Know What Skills Are Important in Engineering
Any good engineer knows that research is a mandatory first step for any project. In this case, engineers should look into what soft skills are important to their immediate jobs and future careers before they try to accrue any new ability. Though specific skill requirements may vary, depending on the size and scope of an engineer’s employer, most engineers should be well-versed in the following areas:
Projects assigned to engineers tend to be relatively complex and important, which means it is rare that a single engineer can tackle them on their own. Instead, engineers almost always work in teams, so teamwork is essential to succeed on individual projects as well as an individual’s career. The collaboration skill ensures efficient and effective work alongside professionals of varying backgrounds.
No professional is an island, especially not an engineer. Even when an engineer isn’t working in a team, they must make presentations to their superiors, their clients and other departments in their organization; they must write legible and comprehensible reports on their research and activities; and they must participate effectively in day-to-day communications like emails and phone calls. Logical engineers are often poor communicators, and the communication skill is an especially vital one to master.

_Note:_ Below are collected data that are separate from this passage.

(* ===== verification/Bloom.v ===== *)
(** * Bloom: the blocked Bloom filter (crates/nixcache-core/src/bloom.rs) *)

From Stdlib Require Import SpecFloat.
From S2P Require Import Prelude Machine Str Error Types Murmur Float64.

Local Open Scope N_scope.

Record FastBlockedBloomFilter := {
  bits : list N;
  num_blocks : N;
  num_entries : N;
  num_hashes : N }.

Definition MAX_BLOCKS : N := 1048576.
Definition MAX_HASHES : N := 30.
Definition BLOCK_BITS : N := 512.
Definition WORDS_PER_BLOCK : N := 8.
Definition DEFAULT_FALSE_POSITIVE_RATE : f64 := f64_lit 1 100.
Definition MIN_FALSE_POSITIVE_RATE : f64 := f64_lit 1 100000.
Definition MAX_FALSE_POSITIVE_RATE : f64 := f64_lit 1 2.
Definition DEFAULT_NUM_HASHES : N := 7.

(** [Vec::<u64>::try_reserve_exact(n)]: the allocator may refuse. *)
Class Alloc := { reserve_error : N → option (list N) }.
Definition try_reserve_exact `{Alloc} (word_len : N) : outcome BloomError unit :=
  match reserve_error word_len with
  | Some details => Err (AllocationFailed word_len details)
  | None => Ok tt
  end.
Definition never_fails : Alloc := {| reserve_error _ := None |}.

(** The debug assertion fires in the builds that check overflow. *)
Definition checked_div_ceil `{Build} (value divisor : N) : outcome BloomError N :=
  _ ← (if overflow_checks && (divisor =? 0) then Panic else Ok tt);
  if divisor =? 0 then Err (ArithmeticOverflow (lit "division by zero"))
  else if value =? 0 then Ok 0
  else adjusted ← ok_or (ArithmeticOverflow (lit "rounded block count"))
                        (checked_add u64_bound value (divisor - 1));
       Ok (adjusted / divisor).

Definition allocate_zeroed_words `{Alloc} (word_len : N) : outcome BloomError (list N) :=
  _ ← try_reserve_exact word_len;
  Ok (replicate (N.to_nat word_len) 0).

Definition calculate_block_offset `{Build} (h1 num_blocks : N) : option N :=
  if num_blocks =? 0 then None
  else block_idx ← try_from usize_bound (h1 mod num_blocks);
       checked_mul usize_bound block_idx WORDS_PER_BLOCK.

Definition validated_word_len `{Build} (num_blocks : N) : outcome BloomError (N * N) :=
  num_blocks ← ok_or (BlockCountOverflow num_blocks (u32_bound - 1)) (try_from u32_bound num_blocks);
  _ ← ensure (negb (num_blocks =? 0)) (InvalidBlockCount 0);
  _ ← ensure (num_blocks <=? MAX_BLOCKS) (BlockLimitExceeded num_blocks MAX_BLOCKS);
  blocks ← ok_or (ArithmeticOverflow (lit "block count conversion to usize"))
                 (try_from usize_bound num_blocks);
  word_len ← ok_or (ArithmeticOverflow (lit "bitmap word count"))
                   (checked_mul usize_bound blocks WORDS_PER_BLOCK);
  Ok (num_blocks, word_len).

Definition valid_hash_count (n : N) : bool := (1 <=? n) && (n <=? MAX_HASHES).
Definition check_hash_count (n : N) : outcome BloomError unit :=
  ensure (valid_hash_count n) (InvalidHashCount n 1 MAX_HASHES).

Definition validate_internal `{Build} (self : FastBlockedBloomFilter) : outcome BloomError unit :=
  '(_, expected_words) ← validated_word_len (num_blocks self);
  _ ← ensure (N.of_nat (length (bits self)) =? expected_words)
        (InvalidStructure (num_blocks self) expected_words (N.of_nat (length (bits self))));
  check_hash_count (num_hashes self).

(** The first half of [new]: the rate is checked and turned into a whole number
    of bits per entry. *)
Definition bits_per_entry `{LibM} (false_positive_rate : f64) : outcome BloomError N :=
  _ ← ensure (is_finite false_positive_rate
              && (f64_le MIN_FALSE_POSITIVE_RATE false_positive_rate
                  && f64_le false_positive_rate MAX_FALSE_POSITIVE_RATE))
        (InvalidFalsePositiveRate (f64_debug false_positive_rate) (lit "0.00001") (lit "0.5"));
  let b := f64_mul (f64_neg (f64_div (ln false_positive_rate) (powi (ln (f64_of_Z 2)) 2)))
             (f64_lit 115 100) in
  _ ← ensure (negb (negb (is_finite b) || f64_le b (S754_zero false)))
        (ArithmeticOverflow (lit "bits per entry"));
  let b := ceil b in
  _ ← ensure (negb (f64_lt (f64_of_N (u64_bound - 1)) b))
        (ArithmeticOverflow (lit "bits per entry conversion"));
  Ok (f64_as_uint u64_bound b).

Definition Bloom_new `{LibM} `{Build} `{Alloc} (expected_entries : N) (false_positive_rate : f64)
    : outcome BloomError FastBlockedBloomFilter :=
  bits_per_entry ← bits_per_entry false_positive_rate;
  expected_entries ← ok_or (ArithmeticOverflow (lit "expected entry count conversion"))
                           (try_from u64_bound expected_entries);
  total_bits ← ok_or (ArithmeticOverflow (lit "total bit count"))
                     (checked_mul u64_bound expected_entries bits_per_entry);
  let total_bits := N.max total_bits BLOCK_BITS in
  num_blocks ← checked_div_ceil total_bits BLOCK_BITS;
  '(num_blocks, word_len) ← validated_word_len num_blocks;
  bits ← allocate_zeroed_words word_len;
  let num_hashes := f64_as_uint 256 (round (f64_mul (f64_of_N bits_per_entry) (ln (f64_of_Z 2)))) in
  let num_hashes := N.min (N.max num_hashes 1) MAX_HASHES in
  Ok {| bits := bits; num_blocks := num_blocks; num_entries := 0; num_hashes := num_hashes |}.

Definition Bloom_new_with_defaults `{LibM} `{Build} `{Alloc} (expected_entries : N)
    : outcome BloomError FastBlockedBloomFilter :=
  Bloom_new expected_entries DEFAULT_FALSE_POSITIVE_RATE.

(** Word and bit of one probe, inside its block. *)
Definition probe_position `{Build} (base step i : N) : N * N :=
  let probe := wrapping_add base (wrapping_mul i step) in
  let bit_in_block := N.land probe 511 mod usize_bound in
  (N.shiftr bit_in_block 6, N.land bit_in_block 63).
Definition probe_base (h1 : N) : N := N.lxor (N.shiftr h1 32) (N.land h1 0xFFFFFFFF).
Definition probe_step (h2 : N) : N := N.lor h2 1.
(** [0..self.num_hashes]. *)
Definition hash_range (n : N) : list N := N.of_nat <$> seq 0 (N.to_nat n).

(** [self.bits[block_offset + word_idx] |= 1u64 << bit_idx]. *)
Definition set_probe `{Build} (block_offset base step : N) (bits : list N) (i : N)
    : outcome BloomError (list N) :=
  let '(word_idx, bit_idx) := probe_position base step i in
  idx ← arith_add usize_bound block_offset word_idx;
  word ← or_panic (bits !! N.to_nat idx);
  Ok (<[N.to_nat idx := N.lor word (shl64 1 bit_idx)]> bits).

(** Every [?] comes before the first write: an error leaves the filter as it was. *)
Definition insert_bytes `{Build} (self : FastBlockedBloomFilter) (key : list N)
    : outcome BloomError FastBlockedBloomFilter :=
  _ ← validate_internal self;
  next_entries ← ok_or (EntryCountOverflow (num_entries self)) (checked_add u64_bound (num_entries self) 1);
  let '(h1, h2) := murmur3_x64_128 key 0 in
  block_offset ← ok_or (InvalidBlockCount (num_blocks self)) (calculate_block_offset h1 (num_blocks self));
  bits ← fold_m (set_probe block_offset (probe_base h1) (probe_step h2)) (bits self)
           (hash_range (num_hashes self));
  Ok {| bits := bits; num_blocks := num_blocks self; num_entries := next_entries;
        num_hashes := num_hashes self |}.

Fixpoint test_probes `{Build} (block_offset base step : N) (bits : list N) (range : list N)
    : outcome BloomError bool :=
  match range with
  | [] => Ok true
  | i :: range =>
      let '(word_idx, bit_idx) := probe_position base step i in
      idx ← arith_add usize_bound block_offset word_idx;
      word ← or_panic (bits !! N.to_nat idx);
      if N.land word (shl64 1 bit_idx) =? 0 then Ok false
      else test_probes block_offset base step bits range
  end.

Definition contains_bytes `{Build} (self : FastBlockedBloomFilter) (key : list N)
    : outcome BloomError bool :=
  if num_entries self =? 0 then Ok false
  else
    let '(h1, h2) := murmur3_x64_128 key 0 in
    match calculate_block_offset h1 (num_blocks self) with
    | None => Ok false
    | Some block_offset =>
        test_probes block_offset (probe_base h1) (probe_step h2) (bits self)
          (hash_range (num_hashes self))
    end.

Definition Bloom_insert `{Build} (self : FastBlockedBloomFilter) (hash : StoreHash) :=
  insert_bytes self (utf8 (StoreHash_as_str hash)).
Definition Bloom_contains `{Build} (self : FastBlockedBloomFilter) (hash : StoreHash) :=
  contains_bytes self (utf8 (StoreHash_as_str hash)).

Definition from_entries `{LibM} `{Build} `{Alloc} (items : list StoreHash)
    : outcome BloomError FastBlockedBloomFilter :=
  filter ← Bloom_new_with_defaults (N.of_nat (length items));
  fold_m Bloom_insert filter items.

Definition to_bytes (self : FastBlockedBloomFilter) : list N := bits self ≫= le_bytes 8.

(** [bytes.as_chunks::<8>()], the incomplete last chunk left out, each chunk read
    by [u64::from_le_bytes]. *)
Fixpoint words_of (bytes : list N) : list N :=
  match bytes with
  | b0 :: b1 :: b2 :: b3 :: b4 :: b5 :: b6 :: b7 :: bytes =>
      le_combine [b0; b1; b2; b3; b4; b5; b6; b7] :: words_of bytes
  | _ => []
  end.

Definition from_bytes `{Build} `{Alloc} (bytes : list N) (entries hashes : N)
    : outcome BloomError FastBlockedBloomFilter :=
  _ ← check_hash_count hashes;
  let len := N.of_nat (length bytes) in
  _ ← ensure (negb ((len =? 0) || negb (len mod 64 =? 0))) (InvalidByteLength len);
  num_blocks_raw ← ok_or (ArithmeticOverflow (lit "serialized block count conversion"))
                         (try_from u64_bound (len / 64));
  '(num_blocks, word_len) ← validated_word_len num_blocks_raw;
  _ ← try_reserve_exact word_len;
  let bits := words_of bytes in
  _ ← ensure (N.of_nat (length bits) =? word_len)
        (InvalidStructure num_blocks word_len (N.of_nat (length bits)));
  Ok {| bits := bits; num_blocks := num_blocks; num_entries := entries; num_hashes := hashes |}.

Definition num_bits (self : FastBlockedBloomFilter) : N := num_blocks self * BLOCK_BITS.
Definition Bloom_is_empty (self : FastBlockedBloomFilter) : bool := num_entries self =? 0.

(** ** Specification: a filter as a set of bit positions *)

(** What every filter satisfies: the checked structure, and the widths of its
    words and of its counter. *)
Definition bloom_valid `{Build} (f : FastBlockedBloomFilter) : Prop :=
  validate_internal f = Ok tt ∧ Forall (λ w, w < u64_bound) (bits f) ∧ num_entries f < u64_bound.

(** Probe [i] of a key: a word and a bit, without any machine arithmetic on
    [usize]. *)
Definition key_position (blocks : N) (key : list N) (i : N) : N * N :=
  let '(h1, h2) := murmur3_x64_128 key 0 in
  let p := N.land (wrapping_add (probe_base h1) (wrapping_mul i (probe_step h2))) 511 in
  (8 * (h1 mod blocks) + p / 64, p mod 64).
Definition key_positions (f : FastBlockedBloomFilter) (key : list N) : list (N * N) :=
  key_position (num_blocks f) key <$> hash_range (num_hashes f).

Definition bit_in (bs : list N) (pos : N * N) : bool := N.testbit (default 0 (bs !! N.to_nat pos.1)) pos.2.
Definition bit_set (f : FastBlockedBloomFilter) (pos : N * N) : bool := bit_in (bits f) pos.
Definition set_bit (bs : list N) (pos : N * N) : list N :=
  <[N.to_nat pos.1 := N.lor (default 0 (bs !! N.to_nat pos.1)) (2 ^ pos.2)]> bs.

Engineers might be assigned a rather straightforward project, but over the course of weeks and months, that project can become something completely different and much more complex. Though this might be frustrating, engineers must be capable of adapting to new situations or requirements if they hope to remain in the field for long. This skill is especially important to modern engineers considering the constant change wrought by disruptive tech.
Though it seems like engineers are no-nonsense professionals who apply facts and logic to solve problems, the truth is that engineering is a remarkably creative line of work. Often, solutions are not straightforward, and by utilizing creativity, an engineer can come to a conclusion with greater speed and efficiency. The creativity of an engineer might not be identical to the creativity of other professionals, but imagination and resourcefulness remain important skills in engineering.
Seek Professional Development
The best way to gain the above-mentioned skills – and others required by one’s desired role – is through formal education. For example, a Master of Engineering degree program provides engineers with a structured environment in which they can practice engaging skills necessary to advance their careers. Though advanced education like this also provides additional instruction in technical skills, including calculus, computer science and the like, master’s programs typically prepare students for careers in engineering management, which necessitates instruction in communication and similar soft skills.
Still, education isn’t the only option. Engineers can also develop their soft skills by joining a community for motivated engineers, a professional club, association or group and by attending professional events. Often, engineering groups offer seminars, white pages and similar resources that help members learn new skills while keeping up with emerging engineering trends. Additionally, these groups exponentially grow one’s professional network, which can be advantageous for ambitious engineers. Through these groups or other channels, engineers might also seek mentors, who can provide one-on-one guidance in acquiring key soft skills and putting them to use.
Regardless of how engineers begin acquiring their soft skills, practice remains integral to success. Though it may feel uncomfortable at first, engineers should implement their lessons on communication, creativity, flexibility and more in their daily lives to perfect their technique and become more adept in the workplace. With time and effort, even the stodgiest engineer can accrue soft skills.